1. A color-changeable adhesive sheet having a color-changeable adhesive layer, wherein,

The adhesive layer comprises: a polymer component having a microphase-separated structure comprising a first phase and a second phase, a colorant capable of developing color by an external stimulus,

the colorant is compatible with the first phase and incompatible with the second phase.

2. The variable color adhesive sheet according to claim 1, wherein the polymer component comprises a polymer having a first segment and a second segment in a molecule, the first segment forming the first phase, the second segment forming the second phase.

3. The variable color adhesive sheet according to claim 2, wherein the polymer is a block polymer having a first polymer block as the first segment and a second polymer block as the second segment.

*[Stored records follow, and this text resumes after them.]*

(* ===== verification/Cache.v ===== *)
(** * The row cache

    [src/crates/merutable/src/engine/cache.rs]: a bounded map from user keys
    to the row last read for them from a data file, with the generation
    counter that keeps a slow reader from inserting a row that a write
    has replaced in the meantime.  The lru crate is the interface [LruCache]. *)

From S2P Require Import Prelude Sequence Schema.
Local Open Scope Z_scope.

Record CacheEntry : Type := { ce_op : OpType; ce_row : Row }.

Class LruCache (C : Type) := {
  lru_new : Z -> C;
  lru_get : bytes -> C -> option CacheEntry * C;
  lru_put : bytes -> CacheEntry -> C -> C;
  lru_pop : bytes -> C -> C;
  lru_clear : C -> C;
  lru_len : C -> nat;
}.

(** The cache as a map: reading only reorders, inserting may evict others. *)
Class LruCacheLaws (C : Type) `{!LruCache C} := {
  lru_view : C -> gmap bytes CacheEntry;
  lru_view_new n : lru_view (lru_new n) = ∅;
  lru_get_result k c : (lru_get k c).1 = lru_view c !! k;
  lru_get_view k c : lru_view (lru_get k c).2 = lru_view c;
  lru_put_view k e c : lru_view (lru_put k e c) ⊆ <[k := e]> (lru_view c);
  lru_pop_view k c : lru_view (lru_pop k c) = base.delete k (lru_view c);
  lru_clear_view c : lru_view (lru_clear c) = ∅;
}.

Section cache.
Context {C : Type} `{!LruCache C}.

Record RowCache : Type := { inner : C; generation : Z; hits : Z; misses : Z }.

Definition cache_new (capacity : Z) : res RowCache :=
  if capacity =? 0 then Panic
  else Ok {| inner := lru_new capacity; generation := 0; hits := 0; misses := 0 |}.

Definition cache_get (k : bytes) (c : RowCache) : RowCache * option CacheEntry :=
  let '(e, i) := lru_get k (inner c) in
  match e with
  | Some e => ({| inner := i; generation := generation c; hits := wrap 64 (hits c + 1);
                  misses := misses c |}, Some e)
  | None => ({| inner := i; generation := generation c; hits := hits c;
                misses := wrap 64 (misses c + 1) |}, None)
  end.

Definition snapshot_generation (c : RowCache) : Z := generation c.

Definition set_inner (i : C) (c : RowCache) : RowCache :=
  {| inner := i; generation := generation c; hits := hits c; misses := misses c |}.

Definition insert_if_fresh (k : bytes) (e : CacheEntry) (captured_gen : Z) (c : RowCache) : RowCache :=
  if negb (generation c =? captured_gen) then c else set_inner (lru_put k e (inner c)) c.

Definition cache_insert (k : bytes) (e : CacheEntry) (c : RowCache) : RowCache :=
  set_inner (lru_put k e (inner c)) c.

Definition bump (c : RowCache) : RowCache :=
  {| inner := inner c; generation := wrap 64 (generation c + 1); hits := hits c; misses := misses c |}.

Definition invalidate (k : bytes) (c : RowCache) : RowCache :=
  let c := bump c in set_inner (lru_pop k (inner c)) c.

Definition cache_clear (c : RowCache) : RowCache :=
  let c := bump c in set_inner (lru_clear (inner c)) c.
End cache.
Arguments RowCache C : clear implicits.

(** ** What the cache may hold *)
Section view.
Context {C : Type} `{!LruCache C, !LruCacheLaws C}.

Definition view (c : RowCache C) : gmap bytes CacheEntry := lru_view (inner c).

(** Every entry satisfies [P]. *)
Definition cached (P : bytes -> CacheEntry -> Prop) (c : RowCache C) : Prop := map_Forall P (view c).

Lemma cache_get_spec k c : view (cache_get k c).1 = view c /\ (cache_get k c).2 = view c !! k.
Proof.
  unfold cache_get, view. pose proof (lru_get_result k (inner c)) as Hr.
  pose proof (lru_get_view k (inner c)) as Hv. destruct (lru_get k (inner c)) as [[e|] i]; cbn in *; by rewrite Hr.
Qed.

Lemma cached_get P k c : cached P c -> cached P (cache_get k c).1.
Proof. unfold cached. by rewrite (proj1 (cache_get_spec k c)). Qed.

Lemma cached_put P k e i c : cached P c -> P k e -> view i ⊆ <[k := e]> (view c) -> cached P i.
Proof.
  intros Hc He Hs k' e' Hk. eapply lookup_weaken in Hk; [|exact Hs].
  apply lookup_insert_Some in Hk as [[<- <-]|[_ Hk]]; [done|by apply Hc].
Qed.

Lemma cached_insert_if_fresh P k e g c : cached P c -> P k e -> cached P (insert_if_fresh k e g c).
Proof.
  intros Hc He. unfold insert_if_fresh. destruct (negb _); [done|].
  eapply cached_put; [done|done|]. apply lru_put_view.
Qed.

(** Invalidating a key only leaves entries of other keys. *)
Lemma cached_invalidate (P Q : bytes -> CacheEntry -> Prop) k c :
  cached P c -> (forall k' e, k' <> k -> P k' e -> Q k' e) -> cached Q (invalidate k c).
Proof.
  intros Hc HQ k' e. unfold view, invalidate, set_inner. cbn. rewrite lru_pop_view, lookup_delete_Some.
  intros [Hk He]. apply HQ; [done|]. by apply Hc.
Qed.

Lemma cached_clear P c : cached P (cache_clear c).
Proof. intros k e. unfold view. cbn. rewrite lru_clear_view. by rewrite lookup_empty. Qed.

Lemma cached_new P n c : cache_new n = Ok c -> cached P c.
Proof.
  unfold cache_new. destruct (n =? 0); [done|]. intros [= <-] k e. unfold view. cbn.
  by rewrite lru_view_new, lookup_empty.
Qed.
End view.

(** ** A list as a cache, most recently used first *)
Record ListLru : Type := { ll_cap : nat; ll_items : list (bytes * CacheEntry) }.

Definition ll_remove (k : bytes) (l : list (bytes * CacheEntry)) : list (bytes * CacheEntry) :=
  base.filter (fun x => x.1 <> k) l.

#[export] Instance list_lru : LruCache ListLru := {
  lru_new n := {| ll_cap := Z.to_nat n; ll_items := [] |};
  lru_get k c :=
    match List.find (fun x => bool_decide (x.1 = k)) (ll_items c) with
    | Some x => (Some x.2, {| ll_cap := ll_cap c; ll_items := x :: ll_remove k (ll_items c) |})
    | None => (None, c)
    end;
  lru_put k e c := {| ll_cap := ll_cap c; ll_items := take (ll_cap c) ((k, e) :: ll_remove k (ll_items c)) |};
  lru_pop k c := {| ll_cap := ll_cap c; ll_items := ll_remove k (ll_items c) |};
  lru_clear c := {| ll_cap := ll_cap c; ll_items := [] |};
  lru_len c := length (ll_items c);
}.

Definition ll_view (c : ListLru) : gmap bytes CacheEntry := list_to_map (ll_items c).

Lemma ll_lookup l k :
  (list_to_map l : gmap bytes CacheEntry) !! k = snd <$> List.find (fun x => bool_decide (x.1 = k)) l.
Proof.
  induction l as [|[k' e] l IH]; [done|]. cbn [list_to_map foldr List.find fst snd].
  case_bool_decide as E; [subst; by rewrite lookup_insert_eq|]. by rewrite lookup_insert_ne.
Qed.

Lemma ll_view_remove k l :
  (list_to_map (ll_remove k l) : gmap bytes CacheEntry) = base.delete k (list_to_map l).
Proof.
  apply map_eq. intros k'. unfold ll_remove. induction l as [|[k1 e] l IH].
  { cbn. by rewrite delete_empty. }
  rewrite filter_cons. cbn [list_to_map foldr fst snd]. destruct (decide (k1 <> k)) as [Hn|He].
  - cbn [list_to_map foldr fst snd]. destruct (decide (k1 = k')) as [<-|Hk].
    + by rewrite lookup_insert_eq, lookup_delete_ne, lookup_insert_eq.
    + rewrite lookup_insert_ne, IH by done. destruct (decide (k = k')) as [<-|].
      * by rewrite !lookup_delete_eq.
      * by rewrite !lookup_delete_ne, lookup_insert_ne.
  - assert (k1 = k) as -> by (destruct (decide (k1 = k)); [done|contradiction]). rewrite IH.
    destruct (decide (k = k')) as [<-|]; [by rewrite !lookup_delete_eq|].
    by rewrite !lookup_delete_ne, lookup_insert_ne.
Qed.

Lemma ll_view_take n l :
  (list_to_map (take n l) : gmap bytes CacheEntry) ⊆ list_to_map l.
Proof.
  revert n. induction l as [|[k e] l IH]; intros [|n]; cbn [take list_to_map foldr]; try apply map_empty_subseteq.
  apply insert_mono, IH.
Qed.

#[export] Instance list_lru_laws : LruCacheLaws ListLru.
Proof.
  refine {| lru_view := ll_view |}.
  - done.
  - intros k c. unfold ll_view. rewrite ll_lookup. cbn. by destruct (List.find _ _).
  - intros k c. cbn. destruct (List.find _ _) as [x|] eqn:E; [|done]. unfold ll_view. cbn.
    pose proof (ll_lookup (ll_items c) k) as Hl. rewrite E in Hl. cbn in Hl.
    apply List.find_some in E as [_ Hx%bool_decide_eq_true]. rewrite Hx, ll_view_remove.
    by apply insert_delete_id.
  - intros k e c. unfold ll_view. cbn [lru_put list_lru ll_items]. etransitivity; [apply ll_view_take|].
    cbn [list_to_map foldr fst snd]. rewrite ll_view_remove, insert_delete_eq. done.
  - intros k c. apply ll_view_remove.
  - done.
Defined.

4. The variable color adhesive sheet according to claim 2, wherein the polymer is a graft polymer having a polymer main chain as the second segment and a polymer side chain as the first segment.

5. The variable color adhesive sheet according to claim 1, wherein a mass ratio of the second phase in the polymer component is larger than a mass ratio of the first phase.

6. The variable color adhesive sheet according to claim 1, wherein the colorant is a compound that develops color by reaction with an acid, and the adhesive layer further contains a photoacid generator.

7. The variable color adhesive sheet according to claim 6, wherein the photoacid generator is compatible with the first phase and not compatible with the second phase.

8. The variable color adhesive sheet according to claim 1, wherein a first color change width W1 of a color change region formed in the adhesive layer by applying the external stimulus thereto in a line shape, and a second color change width W2 of the color change region after further heat-treating the adhesive layer at 85 ℃ for 120 hours satisfy 0.5.ltoreq.w2/w1.ltoreq.2.

9. The variable color adhesive sheet according to claim 1, wherein a first color change width W1 of a color change region formed in the adhesive layer by applying the external stimulus thereto in a line shape, and a third color change width W3 of the color change region after further heat-treating the adhesive layer at 65 ℃ and a relative humidity of 90% for 120 hours satisfy 0.5.ltoreq.w3/w1.ltoreq.2.3.